While candle-holding liberals and “anarcho-gradualists” pursued a strategy of half-hearted “protest,” capitulation and guaranteed defeat, the practitioners of Propaganda by Deed understood that their relationship with the established order was one of TOTAL WAR, and that they were involved in a life and death struggle for the independence of their minds and bodies. As members of the exploited and dispossessed, they were compelled to turn towards revolution because they grasped that the pounding pressures of the predatory System left no time for placid reflection, and through their exercise of retaliatory homicide, they contributed to exposing the process of pacification which holds the whole authoritarian order together.
Disparate and haphazard though the anarchists’ assaults were, the movement’s emphasis on individual action or operations carried out by small cells of like-minded radicals made detection and prevention by the police particularly difficult, thus further heightening the State’s fear of this ungovernable force. In 1901, following the assassination of US President William McKinley (by a young Hungarian refugee, Leon Czolgocz, who — while disavowed by more “conservative” and reformist anarchists — was nonetheless influenced by the philosophy), a troubled and apprehensive Congress swiftly enacted legislation barring known anarchists or anyone ‘who disbelieves in or is opposed to all organized government’ from entering the United States. We’ve anthologized this inventory of obscure and uncelebrated assassination folklore in honor of the defiant, insubordinate wimmin and men who made the decision to stop whining and start winning, and who exhibited the willingness and capability oi Hitting Back!
In October of 1912 Theodore (Teddy) Roosevelt was on his way to address a campaign rally in Milwaukee, Wisconsin when he was shot with a .38 revolver by German immigrant John Schrank. Schrank claimed that the ghost of William McKinley came to him in a dream and told him to avenge his assassination by killing his successor, Roosevelt! The bullet smashed through Roosevelt’s eyeglasses case and his two-page speech, fractured his fourth rib and lodged in his chest. Roosevelt, famed for his “dramatic flair,” insisted on delivering his speech as planned, and only afterwards went to a hospital for treatment. He unfortunately recovered quickly, but did lose the election. Schrank was sent to an insane asylum.

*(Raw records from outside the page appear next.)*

(** Whatever the search returns was read under a title row, a subsection
    row at most 39 rows below it and a header row at most 14 rows below
    that one. *)
Lemma tabular_search_found rows t p :
  tabular_search py_float rows = Ok (t, p) → t ≠ None ∨ p ≠ None →
  ∃ i j k d,
    row_is title_row rows i = true ∧
    row_is subsection_row rows j = true ∧ (i < j ≤ i + 39)%nat ∧
    row_is is_header_row rows k = true ∧ (j < k ≤ j + 14)%nat ∧
    row_is data_row rows d = true ∧ (k < d)%nat.
Proof.
  unfold tabular_search.
  destruct (for_return _ _) as [[m|]|e] eqn:Hfor; simpl; [| |done].
  2:{ intros [= <- <-]. intros [|]; done. }
  intros _ _. apply for_return_some in Hfor as ([i r] & Hin & Htitle).
  apply list_elem_of_lookup in Hin as [n Hn]. rewrite enumerate_lookup in Hn.
  destruct (rows !! n) as [r'|] eqn:Hr; simpl in Hn; [|done].
  injection Hn as <- <-. unfold search_title in Htitle. fold (title_row r') in Htitle.
  destruct (title_row r') eqn:Ht; [|done].
  apply for_return_some in Htitle as (j & Hj%py_range_elem & Hsub).
  apply search_subsection_some in Hsub as (Hsubrow & k & Hk & Hhdr & d & Hd & Hdata).
  exists n, j, k, d. split_and!; try done; try lia.
  apply row_is_true. eauto.
Qed.

Lemma row_is_Forall p rows i :
  Forall (λ r, p r = false) rows → row_is p rows i = true → False.
Proof.
  intros Hall (r & Hr & Hp)%row_is_true.
  rewrite Forall_lookup in Hall. specialize (Hall _ _ Hr). simpl in Hall. congruence.
Qed.

Lemma tabular_search_absent rows :
  Forall (λ r, title_row r = false) rows ∨ Forall (λ r, subsection_row r = false) rows ∨
  Forall (λ r, is_header_row r = false) rows ∨ Forall (λ r, data_row r = false) rows →
  tabular_search py_float rows = Ok (None, None).
Proof.
  intros Habsent. destruct (tabular_search_ok rows) as [[t p] Hm]. rewrite Hm.
  destruct t as [x|], p as [y|]; [| | |done];
    (destruct (tabular_search_found rows _ _ Hm) as (i & j & k & d & Hi & Hj & _ & Hk & _ & Hd & _);
     [by (left + right)|];
     destruct Habsent as [H|[H|[H|H]]]; exfalso; eauto using row_is_Forall).
Qed.

Lemma none_between_lookup p rows a b x r :
  none_between p rows a b = true → (a < x < b)%nat → rows !! x = Some r → p r = false.
Proof.
  unfold none_between. intros Hall%Is_true_true%forallb_True Hx Hr.
  rewrite Forall_lookup in Hall.
  specialize (Hall (x - a - 1)%nat r). apply negb_prop_elim, Is_true_false in Hall; [done|].
  rewrite lookup_take_lt by lia. rewrite lookup_drop. rewrite <-Hr. f_equal. lia.
Qed.

Lemma next_index_existsb (q : string → bool) i l :
  existsb q l = true → ∃ c, next_index q i l = Some c.
Proof.
  revert i. induction l as [|x l IH]; intros i; simpl; [done|].
  destruct (q x); [eauto|]. simpl. apply IH.
Qed.

(** On a report with its markers in place, the subsection at most 39 rows
    below the title and the header at most 14 rows below the subsection,
    the search returns what the data row holds. *)
Lemma tabular_search_complete : finds_within py_float 39 14.
Proof.
  intros rows i j k Hlayout. unfold marked_layout in Hlayout.
  repeat (apply andb_true_iff in Hlayout as [Hlayout ?]).
  rename Hlayout into Hpre.
  match goal with H : row_is title_row _ _ = true |- _ => apply row_is_true in H as (ri & Hri & Hti) end.
  match goal with H : row_is subsection_row _ _ = true |- _ => apply row_is_true in H as (rj & Hrj & Hsj) end.
  match goal with H : row_is is_header_row _ _ = true |- _ => pose proof H as Hhk; apply row_is_true in H as (rk & Hrk & Hk) end.
  match goal with H : row_is data_row _ _ = true |- _ => apply row_is_true in H as (rd & Hrd & Hd) end.
  repeat match goal with
         | H : (_ <? _)%nat = true |- _ => apply Nat.ltb_lt in H
         | H : (_ <=? _)%nat = true |- _ => apply Nat.leb_le in H
         end.
  assert (k < length rows)%nat as Hklen by (by eapply lookup_lt_Some).
  assert (j < length rows)%nat as Hjlen by lia.
  pose proof Hk as Hk'. unfold is_header_row in Hk'.
  apply andb_true_iff in Hk' as [Htot Hper].
  destruct (next_index_existsb _ 0 _ Htot) as [ct Hct].
  destruct (next_index_existsb _ 0 _ Hper) as [cp Hcp].
  exists (read_cell py_float rd ct, read_cell py_float rd cp). split.
  { unfold read_under. rewrite Hrk, Hrd. simpl. rewrite Hct, Hcp. done. }
  assert (search_subsection py_float rows j
          = Ok (Some (read_cell py_float rd ct, read_cell py_float rd cp))) as Hsub.
  { unfold search_subsection. rewrite (item_lookup _ _ _ Hrj). simpl.
    fold (subsection_row rj). rewrite Hsj.
    rewrite (find_header_at rows _ (k - (j + 1)) k).
    - simpl. rewrite (item_lookup _ _ _ Hrk). simpl. rewrite Hct, Hcp.
      rewrite (drop_S _ rd) by done. rewrite scan_data_step.
      unfold data_row in Hd. apply andb_true_iff in Hd as [Hnb Hd'].
      apply negb_true_iff in Hnb. rewrite Hnb.
      unfold data_row. rewrite Hnb. simpl. by rewrite Hd'.
    - rewrite py_range_lookup by lia. f_equal. lia.
    - intros m k' Hm [-> Hk']%py_range_lookup_Some.
      destruct (lookup_lt_is_Some_2 rows (j + 1 + m)) as [r Hr]; [lia|].
      split; [|eauto]. unfold row_is. rewrite Hr.
      eapply none_between_lookup; [eassumption| |done]. lia.
    - done. }
  assert (search_title py_float rows (i, ri)
          = Ok (Some (read_cell py_float rd ct, read_cell py_float rd cp))) as Htitle.
  { unfold search_title. fold (title_row ri). rewrite Hti.
    apply (for_return_at _ _ (j - (i + 1)) j).
    - rewrite py_range_lookup by lia. f_equal. lia.
    - intros m j' Hm [-> Hj']%py_range_lookup_Some.
      destruct (lookup_lt_is_Some_2 rows (i + 1 + m)) as [r Hr]; [lia|].
      unfold search_subsection. rewrite (item_lookup _ _ _ Hr). simpl.
      fold (subsection_row r).
      rewrite (none_between_lookup subsection_row rows i j (i + 1 + m) r); [done|done|lia|done].
    - done. }
  unfold tabular_search.
  rewrite (for_return_at (search_title py_float rows) (enumerate rows) i (i, ri)
             (read_cell py_float rd ct, read_cell py_float rd cp)); [done| | |exact Htitle].
  - rewrite enumerate_lookup, Hri. done.
  - intros m [m' r]. rewrite enumerate_lookup. intros Hm.
    destruct (rows !! m) as [r'|] eqn:Hr'; simpl; [|done]. intros [= <- <-].
    unfold search_title. fold (title_row r').
    apply Is_true_true, forallb_True in Hpre. rewrite Forall_lookup in Hpre.
    specialize (Hpre m r'). rewrite lookup_take_lt in Hpre by done.
    specialize (Hpre Hr'). apply negb_prop_elim, Is_true_false in Hpre. by rewrite Hpre.
Qed.

Context (csv_reader : string → ascii → list (list string)).


End TabularSearch.

(** ** Metric extraction: the fallback over the three strategies *)

Section ExtractionFallback.

Context (py_float : string → option float)
        (csv_reader : string → ascii → list (list string)).

Abbreviation sql_strategy d := (fetch_from_sql py_float d).
Abbreviation tab_strategy d :=
  (_fetch_from_tabular_text py_float csv_reader eplustbl_tab (tab_file d) "009").
Abbreviation csv_strategy d :=
  (_fetch_from_tabular_text py_float csv_reader eplustbl_csv (csv_file d) ",").
Abbreviation any d := (fetch_metrics_any py_float csv_reader d).

(** The search through a report returns, so the two text strategies do. *)
Lemma fetch_from_tabular_text_ok f file delimiter :
  ∃ m, outcome (_fetch_from_tabular_text py_float csv_reader f file delimiter) = Ok m.
Proof.
  unfold _fetch_from_tabular_text. destruct file as [text|]; [|by eexists].
  cbn -[tabular_search].
  destruct (tabular_search_ok py_float (map (map str_strip) (csv_reader text delimiter)))
    as [m ->].
  by eexists.
Qed.

(** The structured strategy raises on a file that cannot be queried, and
    on no other. *)
Lemma fetch_from_sql_raises d e :
  outcome (sql_strategy d) = Raise e → ∃ message, sql_file d = Some (Unqueryable message).
Proof.
  unfold fetch_from_sql. destruct (sql_file d) as [[table|message]|]; simpl; [done|eauto|done].
Qed.

(** The extraction returns unless the structured file cannot be queried;
    then it raises the error of the database. *)
Lemma fetch_metrics_any_total d :
  (∃ r, outcome (any d) = Ok r) ∨
  (∃ message, sql_file d = Some (Unqueryable message) ∧
              outcome (any d) = Raise (Exn DatabaseError message)).
Proof.
  pose proof (fetch_metrics_any_cases py_float csv_reader d) as Hcases.
  destruct (fetch_from_tabular_text_ok eplustbl_tab (tab_file d) "009") as [m2 H2].
  destruct (fetch_from_tabular_text_ok eplustbl_csv (csv_file d) ",") as [m3 H3].
  destruct (outcome (sql_strategy d)) as [m1|e1] eqn:H1.
  - left. rewrite H2, H3 in Hcases.
    destruct (yields m1); [destruct Hcases as [-> _]; eauto|].
    destruct (yields m2); [destruct Hcases as [-> _]; eauto|].
    destruct (yields m3); rewrite Hcases; eauto.
  - right. destruct (fetch_from_sql_raises d e1 H1) as [message Hd].
    exists message. split; [done|]. by apply fetch_from_sql_unqueryable.
Qed.
(** A manager that has found the intersections with the tilted plane and
    selected three rays serves both queries; after [done] it serves
    neither. *)
Lemma done_discards_the_selection_witness :
  exists s2 s3,
    (r <- FlatGeometryManager.find_intersections Samples.plain
            Samples.tilted_frame Samples.tilted_rays GeometryManager.fresh ;;
     FlatGeometryManager.select_rays [1; 0; -1]%Z (snd r)) = Ok (tt, s2) /\
    GeometryManager._idxs s2 = Some [1; 0; -1]%Z /\
    GeometryManager._global s2
    = Some [(2, 0, 3); (2, -1, 3); (2, -0.25, 4.75)]%float /\
    FlatGeometryManager.get_normals s2
    = Ok ([(-1, -0, -0); (1, 0, 0); (1, 0, 0)]%float, s2) /\
    FlatGeometryManager.get_intersection_points_global s2
    = Ok ([(2, 0, 3); (2, -1, 3); (2, -0.25, 4.75)]%float, s2) /\
    FlatDone.done (fun s => Ok (tt, s)) s2 = Ok (tt, s3) /\
    FlatGeometryManager.get_intersection_points_global s3
    = Raise AttributeError /\
    FlatGeometryManager.get_normals s3 = Raise AttributeError.
Proof.
  eassert (Hsel : (r <- FlatGeometryManager.find_intersections Samples.plain
                          Samples.tilted_frame Samples.tilted_rays
                          GeometryManager.fresh ;;
                   FlatGeometryManager.select_rays [1; 0; -1]%Z (snd r))
                  = Ok (tt, _))
    by (vm_compute; reflexivity).
  match type of Hsel with
  | _ = Ok (_, ?s2) =>
      eassert (Hdone : FlatDone.done (fun s => Ok (tt, s)) s2 = Ok (tt, _))
        by (vm_compute; reflexivity)
  end.
  destruct (done_discards_the_selection _ _ _ _ Hdone) as (Hg & Hn).
  do 2 eexists. split; [exact Hsel|].
  split; [reflexivity|]. split; [reflexivity|].
  split; [vm_compute; reflexivity|]. split; [vm_compute; reflexivity|].
  split; [exact Hdone|]. split; [exact Hg | exact Hn].
Defined.
(** * Seat inventory of the event booking portal

    A shallow embedding of the booking database (the SQL migration: tables,
    CHECK / UNIQUE / FOREIGN KEY constraints, row level security policies and
    the two seat triggers) and of the page handlers that write to it
    ([handleBooking], [handleCancelBooking], [handleSubmit], [handleDelete]).

    A table is the list of its rows.  A statement is a function from the
    database to a [result]: PostgreSQL runs a statement together with the
    triggers it fires as one unit, so an error leaves the database as it
    was.  The timestamp columns ([created_at], [updated_at]) are left out:
    no constraint, policy or trigger reads them; the one query that orders
    by [created_at] is modelled on the order of the rows. *)

From Stdlib Require Import ZArith List String Bool Lia.
Import ListNotations.
Open Scope Z_scope.

(** ** Data model *)

(** [uuid] columns; the client sees them as strings. *)
Definition uuid : Type := string.

Definition uuid_eqb (a b : uuid) : bool := String.eqb a b.

(** [booking_status text CHECK (booking_status IN ('confirmed','cancelled'))],
    typed in the client as ['confirmed' | 'cancelled']. *)
Inductive status : Type := confirmed | cancelled.

Definition status_eqb (s t : status) : bool :=
  match s, t with
  | confirmed, confirmed | cancelled, cancelled => true
  | _, _ => false
  end.
(** * LOOT: plugin registry, concurrent loader and sort session

    A shallow embedding of [src/backend/game/game.cpp] (class [Game]:
    [addPlugin], [IsPluginActive], [LoadPlugins]) and, modelled from the
    specification, of the plugin sorter that the tests in
    [src/tests/backend/test_plugin_sorter.h] exercise.

    Conventions.
    - [std::unordered_map<std::string, Plugin>] is a [gmap string Plugin].
    - [std::multimap<uintmax_t, std::string>] is a list of pairs kept in
      ascending key order, entries of equal key in insertion order.
    - [uintmax_t] is a [Z] in the range [0 .. 2^64), wrap-around written out.
    - [size_t] counters that cannot overflow here (numbers of plugins and of
      threads) are [nat].
    - Functions of the repository that are not part of the modelled files
      ([boost::locale::to_lower], [Plugin::IsValid], the [Plugin]
      constructor, [LoadOrderHandler::IsPluginActive]) are section
      variables. *)

From Stdlib Require Import ZArith Lia Relations Ascii String.
From stdpp Require Import base option list sorting gmap strings.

Teddy’s cousin and fellow president Franklin D. Roosevelt was almost killed before he could even take office! On February 15, 1933, anarchist Guiseppe Zangara attempted to assassinate FDR while the then President-elect was giving a speech in Miami, Florida. As he shot, he shouted, “Too many people are starving to death!” Zangara — an unemployed brick-layer — later said, “I don’t hate Mr. Roosevelt personally... I hate all officials and everybody who is rich.”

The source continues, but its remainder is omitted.